(* ===== verification/FileServerFacts.v ===== *)
(** The file server makes complete backups, and its table of paths dangles (fileserver.c, fss.h).

    [FileLaws] says what the server relies on of the file calls: names stand for files (numbers)
    or directories, files have contents, descriptors refer to a file and an offset.  The laws are
    those of a file system with room left, for a process that runs in the root directory. *)

From Stdlib Require Import ZArith Lia.
From stdpp Require Import base tactics option gmap sets strings numbers list.
From S2P Require Import Prelude CString Bytes FsFormat Fs Format Sysfile User FileServer.
Open Scope Z_scope.

(** * Paths *)

Definition is_slash (c : Z) : bool := c =? 47.
Definition comps (p : list Z) : list (list Z) := parts_by is_slash [] p.
Definition plain (p : list Z) : Prop :=
  head p = Some 47 /\ Forall (fun c => c <> str "." /\ c <> str ".." /\ (length c <= 14)%nat) (comps p).

Lemma parts_by_sep sep cur q c r : sep c = true -> parts_by sep cur (q ++ c :: r) = parts_by sep cur q ++ parts_by sep [] r.
Proof.
  intros Hc. revert cur. induction q as [|x q IH]; intros cur; cbn [app parts_by].
  - rewrite Hc. unfold emit. by case_decide.
  - destruct (sep x); [|apply IH]. rewrite IH. unfold emit. by case_decide.
Qed.
Lemma comps_slash q r : comps (q ++ 47 :: r) = comps q ++ comps r.
Proof. by apply parts_by_sep. Qed.
Lemma parts_by_none sep cur q : Forall (fun x => sep x = false) q -> parts_by sep cur q = emit (cur ++ q) [].
Proof.
  revert cur. induction q as [|x q IH]; intros cur Hq; cbn [parts_by]; [by rewrite app_nil_r|].
  apply Forall_cons in Hq as [-> Hq]. rewrite IH by done. by rewrite <- app_assoc.
Qed.
Lemma comps_name n : n <> [] -> 47 ∉ n -> comps n = [n].
Proof.
  intros Hn Hs. unfold comps. rewrite parts_by_none; [unfold emit; by case_decide|]. apply Forall_forall. intros x Hx. apply Z.eqb_neq. by intros ->.
Qed.

Lemma parts_by_nil sep cur p : parts_by sep cur p = [] -> cur = [] /\ Forall (fun c => sep c = true) p.
Proof.
  revert cur. induction p as [|c p IH]; intros cur; cbn [parts_by]; unfold emit.
  - case_decide; [by split|done].
  - destruct (sep c) eqn:Ec; [case_decide; [|done]|]; intros E; apply IH in E as [E1 E2]; [by split; [|constructor]|by destruct cur].
Qed.
(** A path that does not end in a slash has one component more than what is before its slashes. *)
Lemma comps_longer p a b : last p <> Some 47 -> p = a ++ 47 :: b -> comps p <> comps a.
Proof.
  intros Hl -> E. rewrite comps_slash in E. apply (f_equal length) in E. rewrite length_app in E.
  destruct (comps b) eqn:Eb; [|simpl in E; lia]. apply parts_by_nil in Eb as [_ Eb]. apply Hl. rewrite last_app_cons.
  destruct (last_cons 47 b) as []. destruct b as [|c b _] using rev_ind; [done|]. rewrite app_comm_cons, last_snoc. apply Forall_app in Eb as [_ Eb].
  apply Forall_cons in Eb as [Eb _]. by apply Z.eqb_eq in Eb as ->.
Qed.

Lemma plain_prefix q r : q <> [] -> plain (q ++ 47 :: r) -> plain q.
Proof.
  intros Hq [Hh Hc]. split; [by destruct q|]. rewrite comps_slash in Hc. by apply Forall_app in Hc as [? _].
Qed.

(** * What the server relies on *)

Inductive fdesc := FdFile (i off : nat) (wr : bool) | FdDir.

Class FileView (S : Type) := {
  isdir : S -> list Z -> bool;
  file : S -> list Z -> option nat;
  contents : S -> nat -> list Z;
  fdt : S -> Z -> option fdesc
}.

Section relations.
Context {S : Type} {FV : FileView S} {FO : FssOps S}.

(** The directories may grow; files, contents and the shared pages stay. *)
Record grown (s s' : S) : Prop := {
  g_dir : forall p, isdir s p = true -> isdir s' p = true;
  g_file : forall p, file s' p = file s p;
  g_data : forall i, contents s' i = contents s i;
  g_fss : lget s' = lget s
}.
Definition same_dirs (s s' : S) : Prop := forall p, isdir s' p = isdir s p.
Definition same_fds (s s' : S) : Prop := forall g, fdt s' g = fdt s g.

(** Nothing but the descriptor [fd] changed. *)
Definition fd_set (fd : Z) (d : option fdesc) (s s' : S) : Prop :=
  grown s s' /\ same_dirs s s' /\ fdt s' fd = d /\ forall g, g <> fd -> fdt s' g = fdt s g.
Definition same (s s' : S) : Prop := grown s s' /\ same_dirs s s' /\ same_fds s s'.

Definition has_parent (s : S) (p : list Z) : Prop :=
  exists q n, p = q ++ 47 :: n /\ isdir s q = true /\ n <> [] /\ 47 ∉ n.
End relations.

Class FileLaws (S : Type) {UO : UserOps S} {FO : FssOps S} {FV : FileView S} := {
  cwd_dir : forall s, isdir s [] = true;
  dir_slash : forall s q, isdir s q = true -> isdir s (q ++ [47]) = true;
  file_not_dir : forall s p i, file s p = Some i -> isdir s p = false;
  open_file : forall s p i, file s p = Some i ->
    exists fd s', run (open p O_RDONLY s) = ROk fd s' /\ 2 < fd /\ fdt s fd = None /\ fd_set fd (Some (FdFile i 0 false)) s s';
  open_dir : forall s p, isdir s p = true ->
    exists fd s', run (open p O_RDONLY s) = ROk fd s' /\ 2 < fd /\ fdt s fd = None /\ fd_set fd (Some FdDir) s s';
  open_none : forall s p, file s p = None -> isdir s p = false ->
    exists s', run (open p O_RDONLY s) = ROk (-1) s' /\ same s s';
  fstat_law : forall s fd d, fdt s fd = Some d -> exists st s', run (fstat fd s) = ROk (0, st) s' /\ same s s';
  close_law : forall s fd d, fdt s fd = Some d -> exists s', run (close fd s) = ROk 0 s' /\ fd_set fd None s s';
  mkdir_law : forall s p, plain p -> has_parent s p -> file s p = None -> isdir s p = false ->
    exists s', run (mkdir p s) = ROk 0 s' /\ isdir s' p = true /\ grown s s' /\ same_fds s s' /\
      forall q, plain q -> isdir s' q = true -> isdir s q = true \/ comps q = comps p;
  unlink_law : forall s p i, file s p = Some i ->
    exists s', run (unlink p s) = ROk 0 s' /\ file s' p = None /\ same_dirs s s' /\ same_fds s s' /\ lget s' = lget s /\
      (forall q j, file s q = Some j -> j <> i -> file s' q = Some j) /\ forall j, j <> i -> contents s' j = contents s j;
  create_law : forall s p, has_parent s p -> file s p = None -> isdir s p = false ->
    exists fd j s', run (open p (Z.lor O_WRONLY O_CREATE) s) = ROk fd s' /\ 2 < fd /\ fdt s fd = None /\
      fdt s' fd = Some (FdFile j 0 true) /\ (forall g, g <> fd -> fdt s' g = fdt s g) /\
      file s' p = Some j /\ contents s' j = [] /\ same_dirs s s' /\ lget s' = lget s /\
      (forall q, file s q <> Some j) /\ (forall g off wr, fdt s g <> Some (FdFile j off wr)) /\
      (forall q i, file s q = Some i -> file s' q = Some i) /\ forall i, i <> j -> contents s' i = contents s i;
  read_file : forall s fd i off n, fdt s fd = Some (FdFile i off false) -> 0 <= n ->
    let b := take (Z.to_nat n) (drop off (contents s i)) in
    exists s', run (read fd n s) = ROk (Z.of_nat (length b), b) s' /\ fd_set fd (Some (FdFile i (off + length b) false)) s s';
  write_file : forall s fd i d, 2 < fd -> fdt s fd = Some (FdFile i (length (contents s i)) true) ->
    exists s', run (write fd d s) = ROk (Z.of_nat (length d)) s' /\ contents s' i = contents s i ++ d /\
      (forall j, j <> i -> contents s' j = contents s j) /\ (forall q, file s' q = file s q) /\ same_dirs s s' /\ lget s' = lget s /\
      fdt s' fd = Some (FdFile i (length (contents s i ++ d)) true) /\ forall g, g <> fd -> fdt s' g = fdt s g;
  write_console : forall s d, exists r s', run (write 1 d s) = ROk r s' /\ same s s'
}.

Section facts.
Context {S : Type} {UO : UserOps S} {FO : FssOps S} {FV : FileView S} {FL : FileLaws S}.

Lemma grown_trans (a b c : S) : grown a b -> grown b c -> grown a c.
Proof. intros [] []. split; [auto|congruence|congruence|congruence]. Qed.
Lemma view_trans (a b c : S) : same a b -> same b c -> same a c.
Proof.
  intros (G & D & F) (G' & D' & F'). split; [by eapply grown_trans|]. split; intros x; [rewrite D'|rewrite F']; auto.
Qed.
Lemma view_refl (s : S) : same s s.
Proof. done. Qed.

(** A descriptor that is opened and closed again leaves no trace. *)
Lemma fd_set_closed fd d (s s1 s2 : S) : fdt s fd = None -> fd_set fd d s s1 -> fd_set fd None s1 s2 -> same s s2.
Proof.
  intros Hn (G & D & E & O) (G' & D' & E' & O'). split; [by eapply grown_trans|]. split; [intros p; by rewrite D', D|].
  intros g. destruct (decide (g = fd)) as [-> |Hg]; [by rewrite E'|]. by rewrite O', O.
Qed.
Lemma fd_set_same fd d (s s1 s2 : S) : fd_set fd d s s1 -> same s1 s2 -> fd_set fd d s s2.
Proof.
  intros (G & D & E & O) (G' & D' & F'). split; [by eapply grown_trans|]. split; [intros p; by rewrite D', D|]. split; [by rewrite F'|].
  intros g Hg. rewrite F'. auto.
Qed.

(** * Printing *)

Lemma puts_same t s : exists s', run (puts 1 t s) = ROk tt s' /\ same s s'.
Proof.
  revert s. induction t as [|c t IH]; intros s; [by exists s|]. destruct (write_console s [c]) as (r & s1 & R1 & S1). destruct (IH s1) as (s2 & R2 & S2).
  exists s2. unfold puts in *. cbn [for_each]. rewrite !run_bind, R1. cbn [rbind]. mrun. split; [exact R2|]. by eapply view_trans.
Qed.
Lemma printf_same fmt args t s : Format.printf fmt args = Some t -> exists s', run (printf 1 fmt args s) = ROk tt s' /\ same s s'.
Proof. intros Ht. unfold printf. rewrite Ht. apply puts_same. Qed.
(* ===== verification/MkfsFacts.v ===== *)
(** The image [mkfs] builds is the file system the kernel reads (mkfs.c, fs.c).

    [holds] describes one file while it grows: its first [m] blocks are there, each registered in
    [own] under the number of the file and its place in it, so that no block has two places.  [built]
    describes the image between two calls of [iappend].  The last part states it in the kernel's
    terms: [file_rep], [contents] and [used] of FsFile and FsInode. *)

From Stdlib Require Import ZArith Lia.
From stdpp Require Import base tactics option gmap sets strings numbers list.
From S2P Require Import Prelude Layout Bytes Crash CString Bio Cache FsFormat Tx Fs FsBlocks FsFile FsMap FsRw FsInode Mkfs.
Open Scope Z_scope.

(** * Sectors *)

Lemma xint_id x : 0 <= x < 2 ^ 32 -> xint x = x.
Proof.
  intros Hx. change (xint x) with (le_dec [u8 x; u8 (x ≫ 8); u8 (x ≫ 16); u8 (x ≫ 24)]).
  replace (x ≫ 16) with ((x ≫ 8) ≫ 8) by (by rewrite Z.shiftr_shiftr).
  replace (x ≫ 24) with (((x ≫ 8) ≫ 8) ≫ 8) by (by rewrite !Z.shiftr_shiftr).
  change [_; _; _; _] with (le_enc 4 x). rewrite le_dec_enc. by apply Z.mod_small.
Qed.
Lemma xshort_id x : 0 <= x < 2 ^ 16 -> xshort x = x.
Proof.
  intros Hx. change (xshort x) with (le_dec (le_enc 2 x)). rewrite le_dec_enc. by apply Z.mod_small.
Qed.

Lemma lseek_small b : 0 <= b < 2 ^ 23 -> lseek b = Z.to_nat b.
Proof. intros Hb. unfold lseek. change BSIZE with 512. rewrite u32_small by lia. by rewrite Z.div_mul. Qed.

Section sector.
Context (s : state) (b : Z) (Hb : 0 <= b < Z.of_nat (length (img s))) (Hl : Z.of_nat (length (img s)) <= 2 ^ 23).

Lemma run_wsect d : run (wsect b d s) = ROk tt (set_img (zinsert b d (img s)) s).
Proof.
  unfold wsect. rewrite lseek_small by lia. cbn. do 2 f_equal.
  replace (S (Z.to_nat b) - length (img s))%nat with 0%nat by lia. cbn [replicate]. rewrite app_nil_r.
  unfold zinsert. destruct (Z.ltb_spec b 0); [lia|done].
Qed.
Lemma run_rsect : run (rsect b s) = ROk (blk (img s) b) s.
Proof.
  unfold rsect. rewrite run_bind. cbn [run gets rbind]. rewrite lseek_small by lia.
  destruct (lookup_lt_is_Some_2 (img s) (Z.to_nat b)) as [d Hd]; [lia|]. rewrite Hd. unfold blk, zlookup.
  destruct (Z.ltb_spec b 0); [lia|]. by rewrite Hd.
Qed.
End sector.
(** The contents up to the size, which may be beyond the bytes. *)
Lemma holds_contents : Z.of_nat (length bs) <= di_size d -> (di_size d - 1) / BSIZE < MAXFILE ->
  contents v x = bs ++ replicate (Z.to_nat (di_size d - Z.of_nat (length bs))) 0.
Proof.
  intros Hs Hm. apply list_eq. intros j. destruct (decide (Z.of_nat j < di_size d)) as [Hj|Hj].
  - rewrite <- (Nat2Z.id j) at 1. rewrite lookup_contents by (cbn [i_size ino]; lia).
    rewrite (ho_byte _ _ _ _ _ _ _ _ H), Nat2Z.id;
      [|lia|eapply Z.le_lt_trans; [apply Z.div_le_mono; [done|]|exact Hm]; lia].
    destruct (decide (j < length bs)%nat) as [Hlt|Hge].
    + rewrite lookup_app_l by done. by destruct (lookup_lt_is_Some_2 bs j Hlt) as [c ->].
    + rewrite lookup_app_r, lookup_replicate_2 by lia. by rewrite lookup_ge_None_2 by lia.
  - rewrite !lookup_ge_None_2; [done| |].
    + rewrite length_app, length_replicate. lia.
    + rewrite length_file_contents. cbn [i_size ino]. lia.
Qed.
End holds.

(** * The last steps of [main] *)

Lemma root_size files : Z.of_nat (length (root_bytes files)) = 16 * (Z.of_nat (length files) + 2).
Proof. unfold root_bytes. rewrite !length_app, !length_de_bytes, length_entries. lia. Qed.

Lemma root_rounded files :
  Z.of_nat (length files) + 1 < NINODES ->
  Z.of_nat (length (root_bytes files)) < rounded (Z.of_nat (length (root_bytes files))) <= 8 * 512.
Proof.
  intros Hmax. pose proof (root_size files) as Hs. change NINODES with 200 in Hmax. unfold rounded. change BSIZE with 512.
  Z.to_euclidean_division_equations. lia.
Qed.

Section finish.
Context (files data : list (list Z)) (s : state) (own : Z -> Z * Z).
Abbreviation rb := (root_bytes files).
Abbreviation n := (Z.of_nat (length rb)).
Hypothesis (Hlen : length data = length files) (Hmax : Z.of_nat (length files) + 1 < NINODES).
Hypothesis B : built s own ((T_DIR, rb) :: (pair T_FILE <$> data)).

....

Exercise goal
Retype exactly the lines of the data above that fall between the line with "Class FileView (S" and the line with "dir_slash : forall", inclusive, and add nothing.

Task answer
Class FileView (S : Type) := {
  isdir : S -> list Z -> bool;
  file : S -> list Z -> option nat;
  contents : S -> nat -> list Z;
  fdt : S -> Z -> option fdesc
}.

Section relations.
Context {S : Type} {FV : FileView S} {FO : FssOps S}.

(** The directories may grow; files, contents and the shared pages stay. *)
Record grown (s s' : S) : Prop := {
  g_dir : forall p, isdir s p = true -> isdir s' p = true;
  g_file : forall p, file s' p = file s p;
  g_data : forall i, contents s' i = contents s i;
  g_fss : lget s' = lget s
}.
Definition same_dirs (s s' : S) : Prop := forall p, isdir s' p = isdir s p.
Definition same_fds (s s' : S) : Prop := forall g, fdt s' g = fdt s g.

(** Nothing but the descriptor [fd] changed. *)
Definition fd_set (fd : Z) (d : option fdesc) (s s' : S) : Prop :=
  grown s s' /\ same_dirs s s' /\ fdt s' fd = d /\ forall g, g <> fd -> fdt s' g = fdt s g.
Definition same (s s' : S) : Prop := grown s s' /\ same_dirs s s' /\ same_fds s s'.

Definition has_parent (s : S) (p : list Z) : Prop :=
  exists q n, p = q ++ 47 :: n /\ isdir s q = true /\ n <> [] /\ 47 ∉ n.
End relations.

Class FileLaws (S : Type) {UO : UserOps S} {FO : FssOps S} {FV : FileView S} := {
  cwd_dir : forall s, isdir s [] = true;
  dir_slash : forall s q, isdir s q = true -> isdir s (q ++ [47]) = true;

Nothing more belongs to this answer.